An exabyte (abbreviated EB) is a unit of digital information in the International System of Units (SI) equal to 10^18 bytes. It is one of the largest commonly named prefixes used to quantify data and storage at planetary scale. The term combines the SI prefix "exa-", meaning 10^18, with "byte", the basic unit of digital information.
Size and simple conversions
To understand the magnitude of an exabyte, it helps to relate it to other, more familiar units of storage:
- 1 exabyte = 1,000 petabytes; see the definition of the petabyte relationship: petabyte.
- 1 exabyte = 1,000,000 terabytes — a million terabytes.
- 1 exabyte = 1,000,000,000 gigabytes — a billion gigabytes.
- 1,000 exabytes = 1 zettabyte; for the zettabyte scale see zettabyte.
Decimal versus binary interpretation
In computing, two different conventions are often used for large quantities. The SI (decimal) definition treats an exabyte as 10^18 bytes and is the standard in storage marketing and many scientific contexts. A different, binary-based quantity is the exbibyte (EiB), defined as 2^60 bytes (about 1.15×10^18 bytes). Because the two values are similar but not identical, technical documentation sometimes distinguishes exabyte (decimal) from exbibyte (binary).
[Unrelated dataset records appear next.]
(* ===== verification/Solana.v ===== *)
(** The third-party packages the code builds on, as interfaces: [PublicKey] of
    @solana/web3.js and the token helpers of @solana/spl-token. The operations
    are parameters (a class of operations) and what the code relies on is a
    second class of laws; [DemoKeys] instantiates both. The plain records of
    web3.js (instructions and account metas) are data. *)
From S2P Require Import Prelude JsString.

(** ** [PublicKey] *)
Class PublicKeys := {
  pubkey : Type;
  #[global] pubkey_eq_dec :: EqDecision pubkey;
  toBytes : pubkey -> list Z;
  toBase58 : pubkey -> string;
  (** [new PublicKey(string)]; throws on an invalid address *)
  newPublicKey : string -> result pubkey;
  (** [PublicKey.default] *)
  defaultKey : pubkey;
  (** [PublicKey.findProgramAddressSync(seeds, programId)[0]] *)
  findProgramAddress : list (list Z) -> pubkey -> result pubkey;
}.

(** Documented behaviour of [PublicKey]: 32 bytes that determine the key, and a
    non-empty base58 text form that reads back. *)
Class PublicKeyLaws (PK : PublicKeys) : Prop := {
  toBytes_length k : length (toBytes k) = 32%nat;
  toBytes_bytes k : Forall is_byte (toBytes k);
  toBytes_inj k k' : toBytes k = toBytes k' -> k = k';
  newPublicKey_toBase58 k : newPublicKey (toBase58 k) = Ok k;
  toBase58_nonempty k : toBase58 k <> EmptyString;
}.

Section Keys.
Context {PK : PublicKeys}.

Lemma toBase58_inj {L : PublicKeyLaws PK} k k' : toBase58 k = toBase58 k' -> k = k'.
Proof.
  intros H. enough (Ok k = Ok k') by congruence.
  by rewrite <- !newPublicKey_toBase58, H.
Qed.

(** [a.equals(b)] *)
Definition key_equals (a b : pubkey) : bool := bool_decide (a = b).

(** A module-level [new PublicKey("...")] with a literal address. A literal that
    does not parse would stop the module from loading; the default key stands for
    the value in that case. *)
Definition key_literal (s : string) : pubkey :=
  match newPublicKey s with Ok k => k | Throw _ => defaultKey end.

(** ** Instructions *)
Record account_meta := Meta { meta_pubkey : pubkey; isSigner : bool; isWritable : bool }.

Record instruction := Instruction {
  programId : pubkey;
  keys : list account_meta;
  data : list Z;
}.

#[global] Instance account_meta_eq_dec : EqDecision account_meta.
Proof. solve_decision. Defined.
#[global] Instance instruction_eq_dec : EqDecision instruction.
Proof. solve_decision. Defined.
End Keys.

(** ** @solana/spl-token *)
Class SplToken (PK : PublicKeys) := {
  TOKEN_PROGRAM_ID : pubkey;
  (** [getAssociatedTokenAddressSync(mint, owner, allowOwnerOffCurve)] *)
  getAssociatedTokenAddress : pubkey -> pubkey -> bool -> result pubkey;
  (** [createAssociatedTokenAccountIdempotentInstruction(payer, ata, owner, mint)] *)
  createAssociatedTokenAccountIdempotent : pubkey -> pubkey -> pubkey -> pubkey -> instruction;
  (** [createTransferCheckedInstruction(source, mint, destination, owner, amount, decimals)] *)
  createTransferChecked : pubkey -> pubkey -> pubkey -> pubkey -> Z -> Z -> instruction;
  (** [SystemProgram.programId] and [SystemProgram.transfer] of @solana/web3.js *)
  systemProgramId : pubkey;
  systemTransfer : pubkey -> pubkey -> Z -> instruction;
}.

(** ** A concrete instance

    Keys are 32-byte strings, the text form is the string of those bytes, a longer text
    is cut to 32 bytes (so that the address literals of the code are valid and distinct)
    and a derived address is a checksum of the seeds and the program. *)
Module DemoKeys.

Definition byte_ok (z : Z) : bool := (0 <=? z) && (z <? 256).
Definition bytes_ok (l : list Z) : bool := (length l =? 32)%nat && forallb byte_ok l.

Record key := Key { key_bytes : list Z; key_ok : bytes_ok key_bytes = true }.

Lemma key_eq a b : key_bytes a = key_bytes b -> a = b.
Proof.
  destruct a as [l H], b as [l' H']; simpl; intros ->.
  f_equal. apply eq_pi. apply _.
Qed.

#[global] Instance key_eq_dec : EqDecision key.
Proof.
  intros a b. destruct (decide (key_bytes a = key_bytes b)) as [E|E].
  - left. by apply key_eq.
  - right. congruence.
Defined.

Definition mk (l : list Z) : option key :=
  (if bytes_ok l as b return bytes_ok l = b -> option key
   then fun H => Some (Key l H) else fun _ => None) eq_refl.

Definition zero_key : key := Key (replicate 32 0) eq_refl.

(** The key whose first byte is [z]. *)
Definition key_of (z : Z) : key :=
  default zero_key (mk (z mod 256 :: replicate 31 0)).

Definition text (k : key) : string :=
  unchars (map (fun b => ascii_of_N (Z.to_N b)) (key_bytes k)).

Definition parse (s : string) : result key :=
  match mk (take 32 (map char_code (chars s))) with
  | Some k => Ok k
  | None => throwError "Invalid public key input"
  end.

(** A small checksum of the seeds and the program, 32 bytes wide. *)
Definition stir (acc : list Z) (b : Z) : list Z :=
  match acc with h :: t => t ++ [(3 * h + b + 1) mod 256] | [] => [] end.

Definition derive (seeds : list (list Z)) (program : key) : result key :=
  match mk (foldl stir (replicate 32 0) (concat seeds ++ key_bytes program)) with
  | Some k => Ok k
  | None => throwError "Unable to find a viable program address nonce"
  end.

#[global] Instance demo_keys : PublicKeys := {|
  pubkey := key;
  toBytes := key_bytes;
  toBase58 := text;
  newPublicKey := parse;
  defaultKey := zero_key;
  findProgramAddress := derive;
|}.

Lemma bytes_ok_spec l : bytes_ok l = true -> length l = 32%nat /\ Forall is_byte l.
Proof.
  unfold bytes_ok. intros H. apply andb_true_iff in H as [Hl Hb].
  apply Nat.eqb_eq in Hl. split; [done|].
  apply Forall_forall. intros x Hx. apply forallb_forall with (x := x) in Hb;
    [|by apply list_elem_of_In].
  unfold byte_ok in Hb. apply andb_true_iff in Hb as [H1 H2].
  apply Z.leb_le in H1. apply Z.ltb_lt in H2. done.
Qed.

Lemma mk_ok l (H : bytes_ok l = true) : exists k, mk l = Some k /\ key_bytes k = l.
Proof.
  unfold mk. generalize (eq_refl (bytes_ok l)).
  generalize (bytes_ok l) at 2 3 as b. intros b E. destruct b.
  - by eexists.
  - congruence.
Qed.

Lemma char_code_of_byte b : is_byte b -> char_code (ascii_of_N (Z.to_N b)) = b.
Proof.
  unfold is_byte, char_code. intros H. rewrite N_ascii_embedding by lia. lia.
Qed.

Lemma parse_text k : parse (text k) = Ok k.
Proof.
  destruct k as [l Hl]. unfold parse, text; simpl.
  rewrite chars_unchars, List.map_map.
  rewrite (List.map_ext_in _ id), List.map_id.
  - rewrite take_ge by (destruct (bytes_ok_spec l Hl); lia).
    destruct (mk_ok l Hl) as (k & -> & Hk). f_equal. apply key_eq. exact Hk.
  - intros b Hb. apply char_code_of_byte.
    destruct (bytes_ok_spec l Hl) as [_ Hf]. rewrite Forall_forall in Hf.
    by apply Hf, list_elem_of_In.
Qed.

#[global] Instance laws : PublicKeyLaws demo_keys.
Proof.
  constructor.
  - intros [l H]. by destruct (bytes_ok_spec l H).
  - intros [l H]. by destruct (bytes_ok_spec l H).
  - intros a b H. by apply key_eq.
  - intros k. apply parse_text.
  - intros [l H] E. simpl in E. unfold text in E; simpl in E.
    destruct l; [discriminate H|discriminate E].
Qed.

(** Associated accounts and token instructions that only record their arguments. *)
Definition ata (mint owner : key) (off : bool) : result key :=
  match mk (map (fun p => (fst p + snd p) mod 256) (zip (key_bytes mint) (key_bytes owner))) with
  | Some k => Ok k
  | None => throwError "TokenOwnerOffCurveError"
  end.

#[global] Instance spl : SplToken demo_keys := {|
  TOKEN_PROGRAM_ID := key_of 6;
  getAssociatedTokenAddress := ata;
  createAssociatedTokenAccountIdempotent p a o m :=
    Instruction (PK := demo_keys) (key_of 7) [Meta p true true; Meta a false true; Meta o false false; Meta m false false] [1];
  createTransferChecked s m d o amount decimals :=
    Instruction (PK := demo_keys) (key_of 6)
      [Meta s false true; Meta m false false; Meta d false true; Meta o true false]
      (12 :: le_bytes 8 amount ++ [decimals]);
  systemProgramId := zero_key;
  systemTransfer f t l := Instruction (PK := demo_keys) zero_key [Meta f true true; Meta t false true] (2 :: le_bytes 8 l);
|}.

End DemoKeys.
History and origin of the term
The prefix "exa-" follows the metric tradition of using standardized prefixes to denote powers of ten. As information storage and transmission scaled up in the late 20th and early 21st centuries, names such as petabyte, exabyte and zettabyte became useful for describing datasets produced by large scientific instruments, global telecommunications, and enterprise storage systems. For a general definition of the unit and its context, see unit definition.
Uses, examples, and significance
Exabytes are used to describe aggregate volumes rather than single consumer devices. Typical examples include total annual global internet traffic, cumulative data stored in large cloud providers, or multi-year archives of scientific observatories and particle accelerators. Depending on drive size, an exabyte can represent hundreds of thousands to millions of consumer hard disks or solid-state drives. Because of its scale, the exabyte is a convenient unit for policy makers, engineers and researchers who work with "big data".
Notable distinctions
When comparing figures or procurement offers, pay attention to whether quantities use decimal (SI) exabytes or binary exbibytes — the difference can matter at very large scales. For a basic reference on the number of bytes involved in an exabyte, see bytes explained. Large-scale internet and storage statistics are commonly reported using exabytes and zettabytes to express trends and capacity at the global level.